In [1]:
%matplotlib inline
import matplotlib.pyplot as plt
import numpy as np
# Some nice default configuration for plots
plt.rcParams['figure.figsize'] = 10, 7.5
plt.rcParams['axes.grid'] = True
plt.gray()
The first step is to load the training and set that was saved when running the Training and test feature set generation notebook.
In [2]:
cd ../../features/
In [3]:
posdata = loadtxt("human.iRefIndex.positive.vectors.txt", delimiter="\t", dtype="str")
Training with the full negative set is impossible on this computer, it is unable to load the file into RAM. To get around this, can use a negative training set only 10 times larger than the positive training set:
In [4]:
negdata = loadtxt("human.iRefIndex.negative.vectors.txt", delimiter="\t", dtype="str")
There are some conflicting entries in this notebook detected in the training and test set generation. These can be removed using their indexes:
In [5]:
X = np.concatenate((posdata,negdata))
In [6]:
plottablerows = X=="missing"
plottablerows = where(plottablerows.max(axis=1)==False)
Unfortunately, some "NA" strings have sneaked in somehow, so we will have to zero these. Appears to be due to a feature in Gene_Ontology:
In [7]:
NAinds = where(X=="NA")
In [8]:
X[NAinds] = 0.0
In [9]:
X[X=="missing"] = np.nan
X = X.astype(np.float)
Finally we can create the target vector y from what we know about the lengths of the positive and negative sets:
In [10]:
#create the target y vector
y = array([1]*len(posdata)+[0]*len(negdata))

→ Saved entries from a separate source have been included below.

(** A row with no column, in one pass of the loop of
    [augmenting_row_reduction] entered with [a] in [j1] and [b] in [j2]
    (from the previous pass, or from the stack on the first pass): the
    scan at lines 215-225 does not run, [u1 = u2 = +inf], and the row is
    given column [a] when nobody owns it, and column [b] otherwise, whose
    owner then goes to the free list; no price changes. *)
Theorem arr_row_no_column (n : Z) (g : graph F) (st : arr_state F)
        (i cnt off a b : Z) :
  let m := st_mem st in
  let i1 := at_ 0 (y m) a in
  let i2 := at_ 0 (y m) b in
  rd (st_ii st) (st_k st) = Done i ->
  rd (count g) i = Done cnt -> cnt <= 0 ->
  rd (idx g) i = Done off ->
  st_j1 st = Some a -> st_j2 st = Some b ->
  ltb F (inf F) (inf F) = false ->
  0 <= a < len (y m) -> 0 <= b < len (y m) ->
  0 <= i < len (x m) ->
  0 <= st_nfree st < len (st_free st) ->
  exists st',
    arr_row n g st = Done st' /\
    u (st_mem st') = u m /\ v (st_mem st') = v m /\
    st_k st' = st_k st + 1 /\ st_ii st' = st_ii st /\
    (i1 = n ->
     x (st_mem st') = upd (x m) (Z.to_nat i) a /\
     y (st_mem st') = upd (y m) (Z.to_nat a) i /\
     taken st' = taken st) /\
    (i1 <> n ->
     x (st_mem st') = upd (x m) (Z.to_nat i) b /\
     y (st_mem st') = upd (y m) (Z.to_nat b) i /\
     (i2 = n -> taken st' = taken st) /\
     (i2 <> n -> taken st' = taken st ++ [i2])).
Proof.
  intros m i1 i2 Hrow Hcnt Hle Hoff Ea Eb Hinf Ha Hb Hx Hfree.
  unfold arr_row; fold m.
  rewrite Hrow; cbn [bind].
  rewrite Hcnt; cbn [bind].
  rewrite Hoff; cbn [bind].
  unfold for_range, for_break.
  replace (Z.to_nat (cnt - 0)) with O by lia.
  cbn [for_from bind ctl_state sc_u1 sc_u2 sc_j1 sc_j2].
  rewrite Ea, Eb; cbn [use bind].
  rewrite (rd_in_range 0 (y m)) by exact Ha; cbn [bind]; fold i1.
  rewrite Hinf.
  destruct (Z.eq_dec i1 n) as [E1 | N1].
  - pose proof (proj2 (Z.eqb_eq i1 n) E1) as B1.
    rewrite B1; cbn [negb bind]; rewrite B1; cbn [negb bind].
    rewrite wr_in_range by exact Hx; cbn [bind].
    rewrite wr_in_range by exact Ha; cbn [bind].
    eexists; split; [reflexivity |]; cbn.
    repeat split; try reflexivity; intros; congruence.
  - pose proof (proj2 (Z.eqb_neq i1 n) N1) as B1.
    rewrite B1; cbn [negb bind use].
    rewrite (rd_in_range 0 (y m)) by exact Hb; cbn [bind]; fold i2.
    destruct (Z.eqb_spec i2 n) as [E2 | N2]; cbn [negb bind].
    + rewrite wr_in_range by exact Hx; cbn [bind].
      rewrite wr_in_range by exact Hb; cbn [bind].
      eexists; split; [reflexivity |]; cbn.
      repeat split; try reflexivity; intros; congruence.
    + rewrite wr_in_range by exact Hfree; cbn [bind].
      rewrite wr_in_range by exact Hx; cbn [bind].
      rewrite wr_in_range by exact Hb; cbn [bind].
      eexists; split; [reflexivity |]; cbn.
      repeat split; try reflexivity; try (intros; congruence).
      intros _; unfold taken; cbn.
      replace (Z.to_nat (st_nfree st + 1)) with (S (Z.to_nat (st_nfree st)))
        by lia.
      apply firstn_upd_snoc; unfold len in Hfree; lia.
Qed.

End EmptyRow.

(** Row 0 of [gap2] on the first pass, the two locals holding 1 on entry:
    the row is given column 1. *)
Lemma arr_row_no_column_witness :
  exists st',
    arr_row 2 gap2
            {| st_mem := initial ieee 2; st_ii := [0; 1];
               st_free := [0; 0; 0]; st_nfree := 0; st_k := 0;
               st_j1 := Some 1; st_j2 := Some 1 |} = Done st' /\
    x (st_mem st') = [1; 2] /\ y (st_mem st') = [2; 0] /\ taken st' = [].
Proof.
  destruct (@arr_row_no_column ieee 2 gap2
              {| st_mem := initial ieee 2; st_ii := [0; 1];
                 st_free := [0; 0; 0]; st_nfree := 0; st_k := 0;
                 st_j1 := Some 1; st_j2 := Some 1 |}
              0 0 0 1 1)
    as (st' & E & _ & _ & _ & _ & Hfree & _);
    try reflexivity; try lia;
    try (vm_compute; split; [discriminate | reflexivity]).
  destruct Hfree as (Hx & Hy & Ht); [reflexivity |].
  exists st'; repeat split; assumption.
Defined.

(** ** The search loop of augment *)

Lemma for_from_exit {S : Type} (P Q : S -> Prop)
      (body : Z -> S -> outcome (ctl S)) :
  (forall j s r, P s -> body j s = Done r ->
                 match r with Next s1 => P s1 | Break s1 => Q s1 end) ->
  forall cnt j s r,
    P s -> for_from cnt j body s = Done r ->
    match r with Next s1 => P s1 | Break s1 => Q s1 end.
Proof.
  intros Hbody; induction cnt as [| cnt IH]; intros j s r HP H; simpl in H.
  - injection H as <-; exact HP.
  - apply bind_done in H; destruct H as (r1 & E1 & H).
    pose proof (Hbody _ _ _ HP E1) as Hn.
    destruct r1 as [s1 | s1].
    + eapply IH; eassumption.
    + injection H as <-; exact Hn.
Qed.

Lemma for_range_keeps {S : Type} (P : S -> Prop)
      (body : Z -> S -> outcome S) (lo hi : Z) (s s' : S) :
  (forall j s s', P s -> body j s = Done s' -> P s') ->
  P s -> for_range lo hi body s = Done s' -> P s'.
Proof.
  intros Hbody HP H; unfold for_range, for_break in H.
  apply bind_done in H; destruct H as (r & E & H).
  injection H as <-.
  assert (Hr : match r with Next s1 => P s1 | Break s1 => P s1 end).
  { eapply (@for_from_exit S P P); [| exact HP | exact E].
    intros j s0 r0 H0 Hb.
    apply bind_done in Hb; destruct Hb as (s1 & Hb & Hd).
    injection Hd as <-; eauto. }
  destruct r; exact Hr.
Qed.

Section Search.

Variable F : arith.

Lemma ag_min_mem (g : graph F) i off jjj (s s' : aug_state F) :
  ag_min g i off jjj s = Done s' -> ag_mem s' = ag_mem s.
Proof.
  unfold ag_min; intros H.
  apply bind_done in H; destruct H as (j & _ & H).
  apply bind_done in H; destruct H as (dn & _ & H).
  destruct (dn =? i); [injection H as <-; reflexivity |].
  apply bind_done in H; destruct H as (temp & _ & H).
  destruct (leb F temp (ag_umin s)); [| injection H as <-; reflexivity].
  apply bind_done in H; destruct H as (col' & _ & H).
  injection H as <-.
  destruct (ltb F temp (ag_umin s)); reflexivity.
Qed.

Lemma ag_check_exit n i jjj m (s : aug_state F) r :
  searching n m s -> ag_check n i jjj s = Done r ->
  match r with Next s1 => searching n m s1 | Break s1 => found n m s1 end.
Proof.
  intros [Hm Hj] H; unfold ag_check in H.
  apply bind_done in H; destruct H as (j & _ & H).
  apply bind_done in H; destruct H as (yj & Hy & H).
  destruct (Z.eqb_spec yj n) as [-> | _].
  - injection H as <-; split; [exact Hm |].
    simpl; rewrite <- Hm; exact Hy.
  - apply bind_done in H; destruct H as (done' & _ & H).
    injection H as <-; split; assumption.
Qed.

Lemma ag_relax_exit n (g : graph F) i i1 off2 u1 jjj m (s : aug_state F) r :
  searching n m s -> ag_relax n g i i1 off2 u1 jjj s = Done r ->
  match r with Next s1 => searching n m s1 | Break s1 => found n m s1 end.
Proof.
  intros [Hm Hj] H; unfold ag_relax in H.
  apply bind_done in H; destruct H as (j & _ & H).
  apply bind_done in H; destruct H as (dn & _ & H).
  destruct (negb (dn =? i)); [| injection H as <-; split; assumption].
  apply bind_done in H; destruct H as (cv & _ & H).
  apply bind_done in H; destruct H as (vj & _ & H).
  apply bind_done in H; destruct H as (dj & _ & H).
  destruct (ltb F _ dj); [| injection H as <-; split; assumption].
  apply bind_done in H; destruct H as (pred' & _ & H).
  destruct (eqb F _ _).
  - apply bind_done in H; destruct H as (yj & Hy & H).
    destruct (Z.eqb_spec yj n) as [-> | _].
    + injection H as <-; split; [exact Hm |].
      simpl in *; rewrite <- Hm; exact Hy.
    + apply bind_done in H; destruct H as (col' & _ & H).
      apply bind_done in H; destruct H as (done' & _ & H).
      apply bind_done in H; destruct H as (d' & _ & H).
      injection H as <-; split; assumption.
  - apply bind_done in H; destruct H as (d' & _ & H).
    injection H as <-; split; assumption.
Qed.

We would like the training set we use to reflect our prior estimation that only one in every 600 combinations of protein identifiers is a true interaction. To ensure that our training set also reflects this we need to sample from it to maintain this proportion of positive to negative.
An efficient way to do this is to create a modified y vector which is in proportion and maps back to the original y vector. Then, after calling StatifiedShuffleSplit the returned indices can be transformed back to the correct indices on the original y vector:
In [11]:
def propy(y,samplesize=20000):
"""Function to produce proportional samples of y from the full dataset.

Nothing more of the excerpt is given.